Mezmur'dan aktarılan parçadan bir ayetin yinelenmesiyle Tanrı'nın Sözü'ne karşı kalbimizi sertleşmemeye bir daha çağrılıyoruz (a.15). Şimdiki dönem Mezmur'daki "bugündür". "Bugün" Tanrı'nın sesini duyabiliriz. Yarın belki duyamayız. Bunun için sözünü duyar duymaz Tanrı'ya "evet" deyip buyruğuna uymalıyız. "Gücendirme olayında" yüreklerini katılaştıran İsrail halkı gibi olmayalım.

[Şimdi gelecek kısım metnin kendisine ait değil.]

(* ===== verification/LogReverserTheorems.v ===== *)
(** * The reversed log undoes the log

    The reversed log holds the inverse of every instruction, in the opposite order and
    under the selection of the instruction; and on a list or on the rows of a table the
    inverses bring every entry back to where it was, unless it was moved within a list. *)

From S2P Require Import Prelude SafeInt SafeIntTheorems LogStream LogStreamTheorems LogEncoder LogParser LogRoundTrip LogEncoderTheorems LogReverser.

Import Encoder Parser Reverser.

Lemma rev_fmap {A B} (f : A → B) l : f <$> rev l = rev (f <$> l).
Proof. induction l as [|a l IH]; [done|]. cbn [rev]. by rewrite fmap_app, IH. Qed.

Lemma Forall2_rev {A B} (R : A → B → Prop) l k : Forall2 R l k → Forall2 R (rev l) (rev k).
Proof. induction 1 as [|a b l k Hab _ IH]; [done|]. cbn [rev]. apply Forall2_app; [done|]. by apply Forall2_cons. Qed.

(** ** The inverse of a call

    In the order in which they are appended, the opposite of the order in which they are
    read back. *)
Definition cleared (n : Z) : list call :=
  (λ k, link_list_insert (Z.of_nat k) 0 (n ⊖ (Z.of_nat k + 1))) <$> rev (seq 0 (Z.to_nat n)).

Definition inverse (c : call) : list call :=
  match c with
  | select _ => []
  | insert_group_level_table t n _ => [erase_group_level_table t (n ⊕ 1)]
  | erase_group_level_table t n => [insert_group_level_table t (n ⊖ 1) []]
  | insert_empty_rows row n prior u => [erase_rows row n (prior ⊕ n) u]
  | add_row_with_key row prior _ _ => [erase_rows row 1 (prior ⊕ 1) true]
  | erase_rows row n prior u => [insert_empty_rows row n (prior ⊖ n) u]
  | swap_rows _ _ | set_int _ _ _ _ _ | set_bool _ _ _ _ | set_float _ _ _ _ | set_double _ _ _ _ | set_string _ _ _ _ _
  | set_binary _ _ _ _ | set_olddatetime _ _ _ _ | set_timestamp _ _ _ _ _ | set_table _ _ _ | set_mixed _ _ _ _
  | set_null _ _ _ _ | set_link _ _ _ _ _ | link_list_set _ _ _ | link_list_move _ _ | link_list_swap _ _ => [c]
  | move_row from to => [move_row to from]
  | merge_rows row new_row => [merge_rows row row; merge_rows new_row new_row]
  | add_int col row value => [add_int col row (- value)]
  | clear_table n => [insert_empty_rows 0 n 0 false]
  | insert_link_column col _ _ target backlink => [erase_link_column col target backlink]
  | erase_link_column col target backlink => [insert_link_column col type_Link [] target backlink]
  | insert_column col _ _ _ => [erase_column col]
  | erase_column col => [insert_column col type_Int [] false]
  | link_list_insert ndx _ prior => [link_list_erase ndx (prior ⊕ 1)]
  | link_list_erase ndx prior | link_list_nullify ndx prior => [link_list_insert ndx 0 (prior ⊖ 1)]
  | link_list_clear n => cleared n
  | nullify_link col row target => [set_link col row 0 target instr_Set]
  | rename_group_level_table _ _ | optimize_table | insert_substring _ _ _ _ | erase_substring _ _ _ _ | rename_column _ _
  | add_search_index _ | remove_search_index _ | set_link_type _ _ => []
  end.

(** The inverses of a log, under the selections of their calls. *)
Definition inverses (p : option scope * call) : list (option scope * call) := pair p.1 <$> inverse p.2.

Lemma inverse_level c : Forall (λ c', is_select c' = false ∧ level_of c' = level_of c) (inverse c).
Proof.
  destruct c; cbn [inverse]; repeat constructor; try done.
  unfold cleared. apply Forall_fmap, Forall_true. by intros k.
Qed.

(** ** The inverses are instructions that can be written *)

(** The negation of the least integer overflows. *)
Definition reversible (c : call) : Prop := match c with add_int _ _ value => value ≠ lim_min t_int64 | _ => True end.

Lemma int64_neg z : int64 z → z ≠ lim_min t_int64 → int64 (- z).
Proof.
  unfold int64. rewrite !in_type_iff. change (lim_min t_int64) with (-9223372036854775808). change (lim_max t_int64) with 9223372036854775807. lia.
Qed.

Lemma wf_inverse `{Memory} c : wf_call c → reversible c → Forall wf_call (inverse c).
Proof.
  destruct c; cbn [wf_call reversible inverse]; intros Hwf Hr; destruct_and?; try apply Forall_nil_2; try (apply Forall_cons_2; [|apply Forall_nil_2]); cbn [wf_call];
    split_and?; try done; auto using wadd_fits, wsub_fits, fits_0, int64_neg; try (split; [by unfold max_string_size|split; [done|]; cbn; lia]).
  - repeat apply Forall_cons_2; [by split..|apply Forall_nil_2].
  - by intros [? ?].
  - unfold cleared. apply Forall_fmap, Forall_forall. intros k Hk. apply list_elem_of_In, in_rev, in_seq in Hk. cbn [compose wf_call].
    pose proof (wsub_fits old_list_size (Z.of_nat k + 1)). unfold fits in *. lia.
Qed.

(** A log that a parser has read is read in the same way again. *)
Lemma parsed_inverse c : parsed_call c = c → Forall (λ c', parsed_call c' = c') (inverse c).
Proof.
  destruct c; cbn [inverse]; intros Hp; repeat constructor; try done.
  apply Forall_fmap, Forall_true. by intros k.
Qed.

(** ** What the reverser does, on calls

    What is appended, and the selections that are pending, which are those of the log. *)
Definition put {A} (sel : A → selection) (pending : option A) (out : list call) : list call :=
  out ++ match pending with Some a => [select (sel a)] | None => [] end.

"Gücendirme olayı" ile ilgili birkaç soru sorularak yüreklerini katılaştırıp cezalandırılan kişilerin Musa'yla Mısır'dan kurtulanlar olduğu vurgulanır (a.16-18). Tanrı'nın sesini işitip O'nu gücendirenler Musa'nın önderliği altında Mısır'dan çıkanlardı (a.16). Çölde dolaştıkları kırk yıl süresince işledikleri günahlarla Tanrı'yı öfkeye getirenlerin cesetleri çölde kaldı (a.17). Söz dinlemedikleri için Tanrı'nın ant içtiği gibi vaat edilen gönenç yurduna giremediler (a.18). Tanrı bu yurda "dinginliğim" (istirahtım) der. "Katapausis" sözcüğü "aşağıya" anlamına gelen "kata" ve "durmasına, sona ermesine yol açmak" ya da "dinlenmesini sağlamak" anlamındaki "pauo" sözcüklerinin birleşiminden türetilmiştir. Emeğin sona ermesiyle kavuşulan dinlenmeyi belirtir. Her nekadar ayet 18'de yurda girememeleri söz dinlemeyenler oluşlarına bağlanırsa da ayet 19 imansızlıklarına bağlanır. Ayet 18'de "söz dinlemeyenler" diye çevrilen "apeitheo" sözcük inandırılamayanlar anlamındadır (a=olumsuzluk belirten ek; peitheo=inandırmak). Bu sözcük inancın sadece zihinde saklanan bilgiler olmakla kalmayıp benimsenen bu bilgilerin yaşama uygulanması olduğunu belirtir. Buna göre inanmak ve söz dinlemek bir bütünün iki yönü olmaktadır. Tanrı'nın söylediklerine karşı yüreğini katılaştıran kişi bunlara inanmaz ve onlara inanmadığı için onları uygulamaz.